Figure 3.

A hypothetical model that summarizes the mechanism by which adjudin induces spermatid loss from the seminiferous epithelium of adult rat testes. In a normal rat testis (A), apical ES adhesion is maintained by the apical ES adhesion protein complexes (e.g., α6β1-integrin-laminin-α3β3γ3, N-cadherin-β-catenin, nectin-2/3-afadin) using the highly organized actin filament bundles for attachment. The actin filament bundles at the apical ES are maintained by the Eps8, PAR6 and 14-3-3. However, following exposure of rats to adjudin, this drug disrupts the highly restricted temporal and spatial expression of Eps8, Arp3, drebrin E, PAR6 and 14-3-3 in the seminiferous epithelium as detailed in the text.

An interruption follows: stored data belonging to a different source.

Lemma read_shp_without_id_col file index_col check_columns proj_crs
    clip_ check_geotype id_col w :
  geometry_name ∈ columns file → id_col ∉ columns file →
  read_shp intersects transform (Ok file) index_col None check_columns
    proj_crs clip_ check_geotype id_col false None w
  = (w, Raise (KeyError id_col)).
Proof.
  intros Hgeo Hid. unfold read_shp.
  destruct (index_of_is_Some _ _ Hgeo) as [i Hi].
  unfold then_ at 1. unfold get_self at 1.
  unfold then_ at 1. unfold lift at 1.
  unfold then_ at 1. unfold lift at 1.
  unfold then_ at 1. unfold lift at 1.
  unfold drop_null_geometry. rewrite Hi. simpl.
  unfold then_ at 1. unfold explode_and_split.
  unfold then_ at 1. unfold lift at 1. unfold explode. simpl. rewrite Hi.
  unfold then_ at 1. unfold lift at 1. simpl.
  rewrite getitem_KeyError by done. done.
Qed.

(** X16.  Whatever the geometries of a file, [read_shp] looks up the column
    of identifiers: for a file without that column, [KeyError] is raised and
    the instance is as it was. *)
Theorem read_shp_KeyError_without_id_col file index_col check_columns proj_crs
    clip_ check_geotype id_col self :
  geometry_name ∈ columns file → id_col ∉ columns file →
  let m := read_shp intersects transform (Ok file) index_col None check_columns
             proj_crs clip_ check_geotype id_col false None in
  outcome m self = Raise (KeyError id_col) ∧ after m self = self.
Proof.
  intros Hgeo Hid m. subst m. unfold outcome, after, run.
  by rewrite read_shp_without_id_col.
Qed.

End Identifiers.

(** ** The state of the instance

    [wf_self] holds of an instance after [set_data] has stored a frame with
    a geometry column into it, from [__init__] on. *)

Lemma init_frame geotype required cols :
  NoDup (cols ++ required) →
  wf_frame (frame (init geotype required cols)) ∧
  required_columns (init geotype required cols)
  ⊆ columns (frame (init geotype required cols)).
Proof.
  intros Hnd. simpl. split.
  - split; [done|]. split; [constructor | done].
  - intros c Hc. apply elem_of_app. by right.
Qed.

Lemma setitem_frame df c vals df' :
  NoDup (columns df) → setitem df c vals = Ok df' →
  NoDup (columns df') ∧ columns df ⊆ columns df' ∧ c ∈ columns df' ∧
  Forall (λ r, length (cells r) = length (columns df')) (rows df').
Proof.
  intros Hnd. unfold setitem. case_decide; [|done].
  destruct (index_of c (columns df)) as [i|] eqn:Hi; intros [= <-]; simpl.
  - split; [done|]. split; [done|].
    split; [by eapply list_elem_of_lookup_2, index_of_Some|].
    apply Forall_zip_with_l. intros r v. simpl.
    by rewrite length_insert, length_resize.
  - apply index_of_None in Hi.
    split.
    { apply NoDup_app. split; [done|]. split; [|apply NoDup_singleton].
      intros x Hx Hx'. apply list_elem_of_singleton in Hx'. by subst. }
    split; [intros x Hx; apply elem_of_app; by left|].
    split; [apply elem_of_app; right; left|].
    apply Forall_zip_with_l. intros r v. simpl.
    rewrite !length_app, length_resize. done.
Qed.

Lemma copy_loop_frame crs_vals its df :
  NoDup (columns df) →
  Forall (λ r, length (cells r) = length (columns df)) (rows df) →
  let df' := (copy_loop crs_vals its df).1 in
  NoDup (columns df') ∧ columns df ⊆ columns df' ∧
  Forall (λ r, length (cells r) = length (columns df')) (rows df') ∧
  ((copy_loop crs_vals its df).2 = Ok () → its.*1 ⊆ columns df').
Proof.
  revert df. induction its as [|[c v] its IH]; intros df Hnd Hwf; simpl.
  - split; [done|]. split; [done|]. split; [done|].
    intros _ x Hx. by apply elem_of_nil in Hx.
  - destruct (assign_frame crs_vals df c v) as [df1|e] eqn:H1; simpl.
    2:{ split; [done|]. split; [done|]. split; [done|]. done. }
    unfold assign_frame in H1.
    destruct (setitem df c v) as [df2|] eqn:H2; simpl in H1; [|done].
    destruct (setitem_frame df c v df2 Hnd H2) as (Hnd2 & Hsub2 & Hc2 & Hwf2).
    assert (Hdf1 : columns df1 = columns df2 ∧ rows df1 = rows df2).
    { injection H1 as <-. by case_decide. }
    destruct Hdf1 as [Hc1 Hr1].
    destruct (IH df1) as (Hnd' & Hsub' & Hwf' & Hits').
    { by rewrite Hc1. }
    { by rewrite Hc1, Hr1. }
    split; [done|]. split.
    { intros x Hx. apply Hsub'. rewrite Hc1. by apply Hsub2. }
    split; [done|].
    intros Hok x Hx. apply elem_of_cons in Hx as [->|Hx].
    + apply Hsub'. by rewrite Hc1.
    + by apply Hits'.
Qed.

Lemma copy_loop_from_empty crs_vals m its df :
  rows df = [] → Forall (λ cv, length cv.2 = m) its →
  (copy_loop crs_vals its df).2 = Ok () ∧
  (its ≠ [] → length (rows (copy_loop crs_vals its df).1) = m).
Proof.
  intros Hrows Hlen. destruct its as [|[c v] its]; [done|]. simpl.
  apply Forall_cons in Hlen as [Hv Hlen]. simpl in Hv.
  destruct (assign_frame crs_vals df c v) as [df1|e] eqn:H1.
  - destruct (copy_loop_rows_kept crs_vals m its df1) as [Hk Hok]; [done| |done].
    apply assign_frame_rows in H1. lia.
  - by apply assign_frame_ValueError in H1 as (_ & ? & _).
Qed.

(** X8.  [set_data] leaves a well-formed instance behind, however it ends:
    on an instance whose frame is well formed and has the required columns,
    with an input that has a geometry column, the index column if one is
    given and, if they are checked, the required columns, the frame of the
    instance has distinct column names, a cell for every column in every
    row, the required columns and the geometry column. *)
Theorem set_data_establishes_wf_self self gdf index_col check_columns check_geotype :
  wf_frame (frame self) → required_columns self ⊆ columns (frame self) →
  geometry_name ∈ columns gdf →
  (∀ c, index_col = Some c → c ∈ columns gdf) →
  (check_columns = true → required_columns self ⊆ columns gdf) →
  wf_self (after (set_data gdf index_col check_columns check_geotype) self).
Proof.
  intros (Hnd & Hwf & Hne) Hreq Hgeo Hindex Hcheck.
  rewrite set_data_after. unfold set_data_steps.
  assert (Hmiss : (if check_columns
                   then missing_column (required_columns self) (columns gdf)
                   else None) = None).
  { destruct check_columns; [|done]. by apply missing_column_None, Hcheck. }
  rewrite Hmiss.
  assert (Hrows1 : rows (cleared (frame self)) = []).
  { destruct (cleared_empty (frame self)) as [|Hc]; [done|].
    rewrite cleared_columns in Hc. unfold cleared, empty.
    destruct (rows (frame self)) eqn:Hr; simpl; [by rewrite Hr|].
    exfalso. by apply Hne. }
  assert (Hits : items gdf ≠ []).
  { intros Hits. rewrite <- items_columns, Hits in Hgeo.
    by apply elem_of_nil in Hgeo. }
  destruct (copy_loop_frame (crs gdf) (items gdf) (cleared (frame self)))
    as (Hnd2 & Hsub2 & Hwf2 & Hits2).
  { by rewrite cleared_columns. }
  { rewrite Hrows1. constructor. }
  destruct (copy_loop_from_empty (crs gdf) (length (rows gdf)) (items gdf)
              (cleared (frame self)) Hrows1 (items_length gdf)) as [Hok Hlen].
  specialize (Hlen Hits).
  specialize (Hits2 Hok). rewrite items_columns, cleared_columns in *.
  destruct (copy_loop _ _ _) as [df2 r2]. simpl in *. subst r2.
  assert (Hlabels : ∃ labels name, length labels = length (rows gdf) ∧
            index_step gdf index_col df2 = set_index df2 labels name).
  { destruct index_col as [c|]; simpl.
    - destruct (getitem_is_Ok gdf c) as [labels Hl]; [by apply Hindex|].
      exists labels, (Some c). rewrite Hl.
      split; [by eapply getitem_length | done].
    - exists (index gdf), (index_name gdf). unfold index.
      by rewrite length_fmap. }
  destruct Hlabels as (labels & name & Hlen' & ->).
  destruct (set_index_Ok df2 labels name) as (df3 & -> & _ & Hc3 & _ & _ & Hr3);
    [lia|].
  simpl. split; [|split]; simpl.
  - split; [by rewrite Hc3|]. split.
    + rewrite Hc3.
      apply (Forall_fmap cells (λ cs : list value, length cs = length (columns df2))).
      rewrite Hr3.
      by apply (Forall_fmap cells (λ cs : list value, length cs = length (columns df2))).
    + intros _ Hnil. rewrite Hc3 in Hnil. specialize (Hits2 _ Hgeo).
      rewrite Hnil in Hits2. by apply elem_of_nil in Hits2.
  - intros c Hc. rewrite Hc3. by apply Hsub2, Hreq.
  - rewrite Hc3. by apply Hits2.
Qed.

End Properties.

(** * The examples *)

(** ** The readers on example files *)

Section Examples.

#[local] Existing Instance example_library.

Variable intersects : Geometry → Geometry → bool.
Variable transform : CRS → CRS → Geometry → Geometry.

(** Points numbered 1, 2 give the line of their branch. *)
Example read_grouped_dense :
  run (read_grouped intersects dense_layer) branch_store
  = (mkExtended
       (mkFrame ["branch"; "nr"; "geometry"]
          [mkRow (VInt 0) [VStr "A"; VInt 1; VGeom (LineString [(0, 0); (1, 1)])]]
          None (Some 28992))
       ["branch"] [CLineString],
     Ok ()).
Proof. reflexivity. Qed.

(** Numbers with gaps, not from 1 and not in the order of the rows, as long
    as the first number of a branch is not above the number of rows plus 1. *)
Example read_grouped_mixed :
  run (read_grouped intersects mixed_layer) branch_store
  = (mkExtended
       (mkFrame ["branch"; "nr"; "geometry"]
          [mkRow (VInt 1)
             [VStr "A"; VInt 2; VGeom (LineString [(1, 1); (9, 9); (0, 0)])];
           mkRow (VInt 3)
             [VStr "B"; VInt 3; VGeom (LineString [(6, 6); (5, 5)])]]
          None (Some 28992))
       ["branch"] [CLineString],
     Ok ()).
Proof. reflexivity. Qed.

(** C1.  A branch of two points numbered 10 and 20, in a layer of two rows:
    [read_gpkg_layer] returns and the instance has no feature, where the
    claim has the line from (0, 0) to (1, 1). *)
Theorem read_gpkg_layer_no_line_for_numbers_above_row_count :
  outcome (read_grouped intersects sparse_layer) branch_store = Ok () ∧
  rows (frame (after (read_grouped intersects sparse_layer) branch_store)) = [] ∧
  (∃ g, assign_groups sparse_layer "branch" (Some "nr") = Ok g ∧
        startnr g !! VStr "A" = Some (VInt 3)).
Proof.
  split; [reflexivity|]. split; [reflexivity|].
  eexists. split; [reflexivity|]. by_computation.
Qed.
(** The lines of a list without repetition, taken together. *)
Lemma toggle_lines_spec (c : Z) (l : list nat) :
  NoDup l ->
  forall s, well_laid_out s ->
    (forall j d, sensor_rows s !! j = Some d ->
       sensor_rows (toggle_lines c l s) !! j
       = Some (if bool_decide (j ∈ l) then row_after_toggle c d else d))
    /\ (forall j d m, sensor_rows s !! j = Some d -> dp3 d = Some m ->
          sensors (toggle_lines c l s) !! m
          = (if bool_decide (j ∈ l) then sensor_after_toggle c d else id)
              <$> sensors s !! m)
    /\ (forall m, (forall j d, sensor_rows s !! j = Some d -> dp3 d <> Some m) ->
          sensors (toggle_lines c l s) !! m = sensors s !! m).
Proof.
  induction 1 as [|j0 l Hnot Hnodup IH]; intros s Hwf.
  - simpl. repeat split; intros; auto.
    destruct (sensors s !! m); reflexivity.
  - change (toggle_lines c (j0 :: l) s)
      with (toggle_lines c l
              (snd (sensor_proc_msg_toggle j0 c
                      (toggle_proc_msg MSG_TOGGLE j0 c s)))).
    pose proof (toggle_line_layout c j0 s Hwf) as Hwf1.
    pose proof (toggle_line c j0 s) as Hstep. simpl in Hstep.
    set (s1 := snd (sensor_proc_msg_toggle j0 c
                      (toggle_proc_msg MSG_TOGGLE j0 c s))) in *.
    clearbody s1.
    destruct (IH s1 Hwf1) as (IHa & IHb & IHc).
    destruct Hwf as [Hpos Hdist].
    destruct (sensor_rows s !! j0) as [d0|] eqn:Hrow0.
    + destruct Hstep as [Hrows Hsens].
      assert (Hlt : (j0 < length (sensor_rows s))%nat)
        by (eapply lookup_lt_Some; eauto).
      assert (Hother : forall m, dp3 d0 <> Some m ->
                sensors s1 !! m = sensors s !! m).
      { intros m Hm. rewrite Hsens. destruct (dp3 d0) as [k0|]; auto.
        apply list_lookup_alter_ne. congruence. }
      repeat split.
      * intros j d Hd. destruct (decide (j = j0)) as [->|Hne].
        -- rewrite Hrow0 in Hd. injection Hd as <-.
           rewrite (IHa j0 (row_after_toggle c d0))
             by (rewrite Hrows; apply list_lookup_insert_eq; exact Hlt).
           rewrite bool_decide_false by exact Hnot.
           rewrite bool_decide_true by apply list_elem_of_here.
           reflexivity.
        -- rewrite (IHa j d)
             by (rewrite Hrows, list_lookup_insert_ne by auto; exact Hd).
           rewrite (bool_decide_ext (j ∈ j0 :: l) (j ∈ l)); [reflexivity|].
           rewrite elem_of_cons. tauto.
      * intros j d m Hd Hm. destruct (decide (j = j0)) as [->|Hne].
        -- rewrite Hrow0 in Hd. injection Hd as <-.
           rewrite (IHb j0 (row_after_toggle c d0) m)
             by (first [ rewrite Hrows; apply list_lookup_insert_eq; exact Hlt
                       | destruct (row_after_toggle_layout c d0); congruence ]).
           rewrite bool_decide_false by exact Hnot.
           rewrite bool_decide_true by apply list_elem_of_here.
           rewrite Hsens, Hm, list_lookup_alter, decide_True by reflexivity.
           destruct (sensors s !! m); reflexivity.
        -- rewrite (IHb j d m)
             by (first [ rewrite Hrows, list_lookup_insert_ne by auto; exact Hd
                       | exact Hm ]).
           rewrite (bool_decide_ext (j ∈ j0 :: l) (j ∈ l))
             by (rewrite elem_of_cons; tauto).
           rewrite Hother; [reflexivity|].
           intros Hk. apply Hne. symmetry.
           apply (Hdist j0 j d0 d m); assumption.
      * intros m Hm. rewrite IHc.
        -- apply Hother. eauto.
        -- intros j d Hd. rewrite Hrows in Hd.
           destruct (decide (j = j0)) as [->|Hne].
           ++ rewrite list_lookup_insert_eq in Hd by exact Hlt.
              injection Hd as <-.
              destruct (row_after_toggle_layout c d0) as [_ ->]. eauto.
           ++ rewrite list_lookup_insert_ne in Hd by auto. eauto.
    + destruct Hstep as [Hrows Hsens]. rewrite Hrows, Hsens in *.
      repeat split.
      * intros j d Hd. rewrite (IHa j d Hd).
        rewrite (bool_decide_ext (j ∈ j0 :: l) (j ∈ l)); [reflexivity|].
        rewrite elem_of_cons. split; [|tauto]. intros [->|]; [congruence|auto].
      * intros j d m Hd Hm. rewrite (IHb j d m Hd Hm).
        rewrite (bool_decide_ext (j ∈ j0 :: l) (j ∈ l)); [reflexivity|].
        rewrite elem_of_cons. split; [|tauto]. intros [->|]; [congruence|auto].
      * intros m Hm. apply IHc. exact Hm.
Qed.
(** ** GM handlers (section 1 of the source) *)

Definition _gmAddCodexToActor (actorUuid : Uuid) (w : World)
    : option Uuid * World :=
  match fromUuid w actorUuid with
  | Some (DocActor a actor) =>
      match findFirst (λ i, isCodexItem i = true) (Actor.items actor) with
      | Some existing => (Some (uuid (mkItemDoc (Some a) existing)), w)
      | None =>
          match findFirst (λ i, Flags.isCodex (Item.flags i) = true) (items w) with
          | None => (None, w)
          | Some worldCodex =>
              let codexData := stripLocation false worldCodex in
              let new := created (Actor.items actor) codexData in
              (Some (uuid (mkItemDoc (Some a) new)),
               createEmbeddedItem a codexData w)
          end
      end
  | _ => (None, w)
  end.

Definition _gmCreateInnovation (actorUuid : Uuid) (codexId : Id)
    (itemName itemType : string) (w : World) : option Uuid * World :=
  match fromUuid w actorUuid with
  | Some (DocActor a actor) =>
      let itemData :=
        Item.mk 0 itemName "" (if decide (itemType = "") then "loot" else itemType)
          None (RefId codexId) RefNull
          (Flags.mk false false true false JNull (Some actorUuid) None None None None) in
      let new := created (Actor.items actor) itemData in
      (Some (uuid (mkItemDoc (Some a) new)), createEmbeddedItem a itemData w)
  | _ => (None, w)
  end.

Definition setSpells (f : gmap Z JsVal → gmap Z JsVal) (a : Actor.t) : Actor.t :=
  Actor.mk (Actor.name a) (f (Actor.spells a)) (Actor.items a).

Definition setName (n : string) (d : Item.t) : Item.t :=
  Item.mk (Item.id d) n (Item.img d) (Item.type d) (Item.folder d)
    (Item.container d) (Item.containerId d) (Item.flags d).
(** X17: [format_markup_fallback] raises only
    what [parse_jira_markup] raises on one of the lines of the text, or on
    what [eat_block] leaves of a line with a block marker: the assertion
    failure, for a carriage return in a line without block marker, or the
    [TypeError] of a link that stands in the line.  The assertion on
    [closing] never fails, and [eat_block] does not raise on a line with a
    block marker. *)
Theorem fallback_raises_only :
  (∀ desc e,
     format_markup_fallback ent_encode url_parse url_format desc = Throw e →
     ∃ line text ps,
       line ∈ split_lines desc ∧ handed_on line text ∧
       parse_jira_markup ent_encode url_parse url_format text ps = Throw e ∧
       scan_raise_cause url_parse line e) ∧
  (∀ line, is_block_marker line = true → ∃ text, eat_block line = Ok text).
Proof.
  split.
  - intros desc e. unfold format_markup_fallback.
    pose proof (scan_lines_ok _ _ (split_lines_no_LF desc) scanner_init_ok)
      as H.
    destruct (scan_lines _ _ _ _ _); [done|]. by intros [= <-].
  - intros line Hm. destruct (eat_block_marker line Hm) as (text & Ht & _).
    eauto.
Qed.

(** X18: the HTML that
    [format_markup_fallback] returns is a concatenation of tags of the
    scanner and of the pieces that [parse_jira_markup] puts out: the
    characters of the text reach the output entity-encoded only.  What
    stands in the braces of a block marker does not reach it at all: two
    texts whose lines differ in that only are rendered alike. *)
Theorem fallback_output_escaped :
  (∀ desc html logs,
     format_markup_fallback ent_encode url_parse url_format desc
       = Ok (html, logs) →
     ∃ pieces, html = join pieces ∧
               Forall (block_piece ent_encode url_parse) pieces) ∧
  (∀ desc desc',
     Forall2 same_marker (split_lines desc) (split_lines desc') →
     format_markup_fallback ent_encode url_parse url_format desc =
     format_markup_fallback ent_encode url_parse url_format desc').
Proof.
  split.
  - intros desc html logs. unfold format_markup_fallback.
    pose proof (scan_lines_ok _ _ (split_lines_no_LF desc) scanner_init_ok)
      as H.
    destruct (scan_lines _ _ _ _ _) as [st|]; [|done]. simpl.
    intros [= <- <-].
    destruct H as [(pieces & Ho & Hp) Hc]. unfold scanner_finish.
    destruct (sc_closing st) as [cl|]; [|eauto].
    exists (pieces ++ [cl]). rewrite join_snoc, Ho. split; [done|].
    apply Forall_app. split; [done|]. apply Forall_singleton. by left.
  - intros desc desc' H. unfold format_markup_fallback.
    by rewrite (scan_lines_same_marker _ _ H).
Qed.
(** * betterproto / cbproto: the wire codec, the message base and the plugin driver

    A shallow embedding of
    - [src/src/cbproto/__init__.py]: varints, zig-zag, [parse_fields],
      [Message.__setattr__], [which_one_of], [serialize_to_bytes],
      [deserialize_from_bytes], and the other methods of [Message] and
      [ProtoClassMetadata] that these rest on;
    - [src/cbiproto/plugin/parser.py]: [traverse], [generate_code],
      [read_protobuf_type], [read_protobuf_service];
    - [src/cbiproto/plugin/models.py]: [is_map], [is_oneof],
      [FieldCompiler.py_type], and of the compilers of fields and methods
      the exceptions that making them can raise;
    - [src/cbiproto/plugin/options.py]: [PluginOptions.parse_args];
    - [src/cbiproto/plugin/utils.py]: [TypeManager],
      [parse_source_type_name], [Formatter].

    Python integers are [Z]; [bytes] are lists of [Byte.byte]; a raised
    exception is a value of [exn]. *)

From Stdlib Require Import ZArith List String Bool Lia Permutation Sorted.
From Stdlib Require Import Strings.Byte Strings.Ascii.
From stdpp Require Import gmap strings.
Import ListNotations.
Open Scope Z_scope.
(** * nf-nim: the RFdiffusion example client

    A shallow embedding of [examples/nim_rfdiffusion_client.py]: the function
    [get_reduced_pdb] and the module-level script that posts the reduced
    structure to the local service and saves the answer to [output.pdb].

    Python's [str] is a sequence of Unicode code points; a code point is an
    [N] here and a string a list of them.  The file system, the network and the
    console are an explicit world that the script threads through its calls;
    an uncaught exception is the left summand of a computation's result. *)

From Stdlib Require Import String Ascii.
From Stdlib Require Import List NArith ZArith Bool Lia DecimalString.
Import ListNotations.

Set Implicit Arguments.

(** ** Python strings *)

Abbreviation char := N (only parsing).
Abbreviation str := (list N) (only parsing).

(** A literal of the source, read as code points. *)
Definition lit (s : string) : str := map N_of_ascii (list_ascii_of_string s).

(** One character of the source, as its code point. *)
Definition ch (a : ascii) : char := N_of_ascii a.
Arguments ch a%_char.

Definition LF : char := 10%N.
Definition CR : char := 13%N.
Definition DQUOTE : char := 34%N.

(** The surrogate code points, U+D800 to U+DFFF. *)
Definition is_surrogate (c : char) : bool := N.leb 55296 c && N.leb c 57343.

(** A string that a text file can take.  Python writes text encoded, here in
    UTF-8, and UTF-8 encodes every code point of a [str] but a surrogate. *)
Definition encodable (s : str) : bool :=
  forallb (fun c => negb (is_surrogate c)) s.

Fixpoint str_eqb (a b : str) : bool :=
  match a, b with
  | [], [] => true
  | x :: a', y :: b' => N.eqb x y && str_eqb a' b'
  | _, _ => false
  end.

(** [s.startswith(p)] *)
Fixpoint startswith (s p : str) : bool :=
  match p with
  | [] => true
  | a :: p' =>
      match s with
      | [] => false
      | c :: s' => N.eqb c a && startswith s' p'
      end
  end.

(** [s.split(sep)] for a separator of one character, the only use the script
    makes of it: the result is never empty, and the empty string splits into
    one empty string. *)
Fixpoint split (sep : char) (s : str) : list str :=
  match s with
  | [] => [[]]
  | c :: r =>
      if N.eqb c sep then [] :: split sep r
      else match split sep r with
           | l :: ls => (c :: l) :: ls
           | [] => [[c]]
           end
  end.

(** [sep.join(ls)] *)
Fixpoint join (sep : str) (ls : list str) : str :=
  match ls with
  | [] => []
  | x :: xs =>
      match xs with
      | [] => x
      | _ :: _ => x ++ sep ++ join sep xs
      end
  end.

(** ** [get_reduced_pdb], lines 11 and 12: filter and join *)

(** [lambda line: line.startswith("ATOM")] *)
Definition is_atom (line : str) : bool := startswith line (lit "ATOM").

(** [filter(is_atom, content.split("\n"))], forced by [list(...)]. *)
Definition atom_lines (content : str) : list str :=
  filter is_atom (split LF content).

(** ["\n".join(list(lines)[:400])] over the text that [read_text] returned. *)
Definition extract_truncated_records (content : str) : str :=
  join [LF] (firstn 400 (atom_lines content)).

(** ** Lines of a text, as the specification counts them

    The source never counts lines; the specification does.  A text is read as
    a sequence of lines ended by a line feed, the last of which may lack it:
    the empty text has no line, and a text that is one line feed has one empty
    line.  That is [split] without the empty piece after a final line feed. *)
Definition text_lines (s : str) : list str :=
  let ls := split LF s in
  match last ls [] with
  | [] => removelast ls
  | _ :: _ => ls
  end.

Definition line_count (s : str) : nat := length (text_lines s).

(** [sub] is a subsequence of [l]: some elements of [l], in the order of [l]. *)
Inductive subseq {A : Type} : list A -> list A -> Prop :=
| subseq_nil : subseq [] []
| subseq_skip : forall x sub l, subseq sub l -> subseq sub (x :: l)
| subseq_keep : forall x sub l, subseq sub l -> subseq (x :: sub) (x :: l).

(** ** JSON values and [json.loads]

    The decoder follows the standard library's [json.decoder] and
    [json.scanner]: [scanstring], [JSONObject], [JSONArray] and [scan_once]
    keep their names.  A position in the text is the suffix that starts there.
    [None] stands for the exception the decoder raises.  Floating point
    literals are kept as their text: the script never reads one. *)

#[warnings="-register-all"]
Inductive json : Type :=
| JNull
| JBool (b : bool)
| JInt (z : Z)
| JFloat (lexeme : str)
| JStr (s : str)
| JArr (items : list json)
| JObj (pairs : list (str * json)).

(** [d[k]] on the dictionary built from [pairs] in order: a later pair
    replaces an earlier one of the same key. *)
Fixpoint dict_get (pairs : list (str * json)) (k : str) : option json :=
  match pairs with
  | [] => None
  | (k', v) :: rest =>
      match dict_get rest k with
      | Some v' => Some v'
      | None => if str_eqb k' k then Some v else None
      end
  end.

Definition is_ws (c : char) : bool :=
  N.eqb c (ch " ") || N.eqb c 9%N || N.eqb c LF || N.eqb c CR.

Fixpoint skip_ws (s : str) : str :=
  match s with
  | c :: r => if is_ws c then skip_ws r else s
  | [] => []
  end.

Definition is_digit (c : char) : bool := N.leb (ch "0") c && N.leb c (ch "9").

Definition hex_digit (c : char) : option N :=
  if is_digit c then Some (c - ch "0")%N
  else if N.leb (ch "A") c && N.leb c (ch "F") then Some (c - ch "A" + 10)%N
  else if N.leb (ch "a") c && N.leb c (ch "f") then Some (c - ch "a" + 10)%N
  else None.

(** The four hexadecimal digits of a [\uXXXX] escape. *)
Definition hex4 (a b c d : char) : option N :=
  match hex_digit a, hex_digit b, hex_digit c, hex_digit d with
  | Some x, Some y, Some z, Some t => Some (((x * 16 + y) * 16 + z) * 16 + t)%N
  | _, _, _, _ => None
  end.

(** The decoder's table [BACKSLASH] of one-letter escapes. *)
Definition backslash_escape (e : char) : option char :=
  if N.eqb e DQUOTE then Some DQUOTE
  else if N.eqb e (ch "\") then Some (ch "\")
  else if N.eqb e (ch "/") then Some (ch "/")
  else if N.eqb e (ch "b") then Some 8%N
  else if N.eqb e (ch "f") then Some 12%N
  else if N.eqb e (ch "n") then Some LF
  else if N.eqb e (ch "r") then Some CR
  else if N.eqb e (ch "t") then Some 9%N
  else None.

Definition is_high_surrogate (u : N) : bool := N.leb 55296 u && N.leb u 56319.
Definition is_low_surrogate (u : N) : bool := N.leb 56320 u && N.leb u 57343.
Definition join_surrogates (hi lo : N) : N :=
  (65536 + ((hi - 55296) * 1024 + (lo - 56320)))%N.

In short, Eps8 considerably diminishes at the apical ES with a concomitant mis-localization and truncation of Arp3, the actin filament bundles thus become disrupted and replaced with actin branched network. At the same time, PAR6 and 14-3-3 also become diminished, accelerating endocytic vesicle-mediated internalization of integral membrane proteins (e.g., integrins, cadherins, nectins), thereby destabilizing the apical ES (B), which eventually leads to the premature loss of spermatids from the epithelium, mimicking spermiation as shown in (C).